<<<<

(** ** Propose, reject, propose again *)

(** C8: from two [SWAPPABLE] events of distinct owners, a proposal by the
    first owner followed by the recipient's rejection leaves both events
    stored exactly as they were ([SWAPPABLE], same owners), with the first
    request [REJECTED]; a second proposal on the same pair then succeeds
    with 201, stores a new [PENDING] request and locks both events. *)
Theorem propose_reject_propose b t1 t2 a c ea ec db :
  or_else (SwapBody.mySlotId b) (SwapBody.requester_event_id b)
    = Some (ObjectId a) →
  or_else (SwapBody.theirSlotId b) (SwapBody.recipient_event_id b)
    = Some (ObjectId c) →
  events db !! a = Some ea → events db !! c = Some ec →
  eventSchema.status ea = SWAPPABLE → eventSchema.status ec = SWAPPABLE →
  eventSchema.user_id ea ≠ eventSchema.user_id ec →
  let requester := eventSchema.user_id ea in
  let recipient := eventSchema.user_id ec in
  let n := length (swaprequests db) in
  let s1 := (propose no_faults requester t1 b db).1 in
  let s2 := (respond no_faults recipient (ObjectId n) false s1).1 in
  let out := propose no_faults requester t2 b s2 in
  events s2 !! a = Some ea ∧ events s2 !! c = Some ec ∧
  swaprequests s2 =
    swaprequests db ++ [swapRequestSchema.mk requester a recipient c REJECTED t1] ∧
  code out.2 = 201 ∧
  swaprequests out.1 =
    swaprequests s2 ++ [swapRequestSchema.mk requester a recipient c PENDING t2] ∧
  eventSchema.status <$> events out.1 !! a = Some SWAP_PENDING ∧
  eventSchema.status <$> events out.1 !! c = Some SWAP_PENDING.
Proof.
  intros Hmine Htheirs Ha Hc Hsa Hsc Hne requester recipient n s1 s2 out.
  assert (a ≠ c) as Hac by (intros ->; congruence).
  destruct ea as [ua ta sa ea' sta], ec as [uc tc sc ec' stc].
  simpl in *. subst sta stc.
  pose proof (propose_success requester t1 b a c _ _ db Hmine Htheirs Ha Hc
                eq_refl eq_refl eq_refl) as H1.
  simpl in H1. cbv zeta in H1.
  assert (Hs1 : s1 = (propose no_faults requester t1 b db).1) by done.
  rewrite H1 in Hs1. simpl in Hs1.
  set (r := swapRequestSchema.mk requester a uc c PENDING t1) in *.
  assert (Hr : swaprequests s1 !! n = Some r).
  { rewrite Hs1. simpl. by rewrite lookup_app_r, Nat.sub_diag. }
  assert (Ha1 : events s1 !! a = Some (eventSchema.mk ua ta sa ea' SWAP_PENDING)).
  { rewrite Hs1. simpl.
    rewrite lookup_alter_ne, lookup_alter_eq by done. by rewrite Ha. }
  assert (Hc1 : events s1 !! c = Some (eventSchema.mk uc tc sc ec' SWAP_PENDING)).
  { rewrite Hs1. simpl.
    rewrite lookup_alter_eq, lookup_alter_ne by done. by rewrite Hc. }
  pose proof (respond_healthy recipient n false r _ _ s1 Hr eq_refl
                eq_refl Ha1 Hc1) as H2.
  simpl in H2.
  assert (Hs2 : s2 = (respond no_faults recipient (ObjectId n) false s1).1) by done.
  rewrite H2 in Hs2. simpl in Hs2.
  assert (Ha2 : events s2 !! a = Some (eventSchema.mk ua ta sa ea' SWAPPABLE)).
  { rewrite Hs2. simpl.
    rewrite lookup_alter_ne, lookup_alter_eq by done. by rewrite Ha1. }
  assert (Hc2 : events s2 !! c = Some (eventSchema.mk uc tc sc ec' SWAPPABLE)).
  { rewrite Hs2. simpl.
    rewrite lookup_alter_eq, lookup_alter_ne by done. by rewrite Hc1. }
  assert (Hq2 : swaprequests s2 =
                swaprequests db ++ [swapRequestSchema.mk requester a uc c REJECTED t1]).
  { rewrite Hs2, Hs1. simpl. apply list_eq. intros i.
    rewrite list_lookup_alter. case_decide as Hi.
    - subst i. fold n. by rewrite !lookup_app_r, Nat.sub_diag.
    - destruct (decide (i < n)) as [Hlt|Hge].
      + by rewrite !lookup_app_l.
      + rewrite !lookup_app_r by (unfold n in *; lia).
        destruct (i - length (swaprequests db)) as [|k] eqn:Hk;
          [unfold n in *; lia|done]. }
  pose proof (propose_success requester t2 b a c _ _ s2 Hmine Htheirs Ha2 Hc2
                eq_refl eq_refl eq_refl) as H3.
  simpl in H3. cbv zeta in H3.
  subst out. rewrite H3. simpl.
  split_and!; try done.
  - by rewrite lookup_alter_ne, lookup_alter_eq, Ha2.
  - by rewrite lookup_alter_eq, lookup_alter_ne, Hc2.
Qed.

Lemma propose_reject_propose_witness :
  let db := run two_swappable in
  let s1 := (propose no_faults 1 10 (swap_body 0 1) db).1 in
  let s2 := (respond no_faults 2 (ObjectId 0) false s1).1 in
  let out := propose no_faults 1 20 (swap_body 0 1) s2 in
  events s2 !! 0 = Some (eventSchema.mk 1 "gym" 1 2 SWAPPABLE) ∧
  events s2 !! 1 = Some (eventSchema.mk 2 "dentist" 5 6 SWAPPABLE) ∧
  swaprequests s2 =
    swaprequests db ++ [swapRequestSchema.mk 1 0 2 1 REJECTED 10] ∧
  code out.2 = 201 ∧
  swaprequests out.1 =
    swaprequests s2 ++ [swapRequestSchema.mk 1 0 2 1 PENDING 20] ∧
  eventSchema.status <$> events out.1 !! 0 = Some SWAP_PENDING ∧
  eventSchema.status <$> events out.1 !! 1 = Some SWAP_PENDING.
Proof.
  refine (propose_reject_propose (swap_body 0 1) 10 20 0 1
            (eventSchema.mk 1 "gym" 1 2 SWAPPABLE)
            (eventSchema.mk 2 "dentist" 5 6 SWAPPABLE)
            (run two_swappable) _ _ _ _ _ _ _);
    try (vm_compute; reflexivity).
  simpl. discriminate.
Defined.

(** ** Listing requests *)

Lemma insert_desc_equal_keys {A} (key : A → bson) x l :
  (∀ y, y ∈ l → bson_ltb (key x) (key y) = false) →
  insert_desc key x l = x :: l.
Proof.
  destruct l as [|y l]; [done|]. intros H. simpl.
  by rewrite (H y (list_elem_of_here _ _)).
Qed.

(** Sorting on a path that no document stores leaves the order alone. *)
Lemma sort_desc_missing_path {A} (key : A → bson) l :
  (∀ x, key x = BNull) → sort_desc key l = l.
Proof.
  intros Hk. induction l as [|x l IH]; [done|].
  unfold sort_desc in *. simpl. rewrite IH.
  apply insert_desc_equal_keys. intros y _. by rewrite !Hk.
Qed.

Lemma created_at_is_no_path r : SwapRequest.get "created_at" r = BNull.
Proof. reflexivity. Qed.

(** Both listings are reads: they return the matching requests in the
    natural order of the collection and leave the store alone. *)
Lemma listIncoming_natural_order user db :
  listIncoming user db =
    (db, mkResponse 200
           (DataRequests
              (SwapRequest.populate db <$>
                 List.filter
                   (λ r, bool_decide (swapRequestSchema.recipient_id r.2 = user))
                   (SwapRequest.all db)))).
Proof.
  unfold listIncoming, handler, bind, SwapRequest.find. simpl.
  by rewrite (sort_desc_missing_path _ _ created_at_is_no_path).
Qed.

Lemma listOutgoing_natural_order user db :
  listOutgoing user db =
    (db, mkResponse 200
           (DataRequests
              (SwapRequest.populate db <$>
                 List.filter
                   (λ r, bool_decide (swapRequestSchema.requester_id r.2 = user))
                   (SwapRequest.all db)))).
Proof.
  unfold listOutgoing, handler, bind, SwapRequest.find. simpl.
  by rewrite (sort_desc_missing_path _ _ created_at_is_no_path).
Qed.

(** C9 against the code: user 2 has two incoming requests, request 0
    created at 10 and request 1 created at 20.  The listing is a pure read
    and returns exactly these two, but oldest first: the sort key
    [created_at] names no stored path (the stamp is [createdAt]), so the
    sort orders nothing.  The same holds for the outgoing listing of
    user 1. *)
Theorem listIncoming_not_newest_first :
  let db := run proposed_twice in
  (listIncoming 2 db).1 = db ∧ (listOutgoing 1 db).1 = db ∧
  swapRequestSchema.createdAt <$> swaprequests db = [10%Z; 20%Z] ∧
  stamps (listIncoming 2 db).2 = [10%Z; 20%Z] ∧
  stamps (listOutgoing 1 db).2 = [10%Z; 20%Z] ∧
  descending (stamps (listIncoming 2 db).2) = false ∧
  descending (stamps (listOutgoing 1 db).2) = false.
Proof. vm_compute. done. Qed.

>>>>

Using the entries above, output exactly the lines between the line holding "first owner followed" and the line holding "(ObjectId a) →", end lines included, and nothing more.

    first owner followed by the recipient's rejection leaves both events
    stored exactly as they were ([SWAPPABLE], same owners), with the first
    request [REJECTED]; a second proposal on the same pair then succeeds
    with 201, stores a new [PENDING] request and locks both events. *)
Theorem propose_reject_propose b t1 t2 a c ea ec db :
  or_else (SwapBody.mySlotId b) (SwapBody.requester_event_id b)
    = Some (ObjectId a) →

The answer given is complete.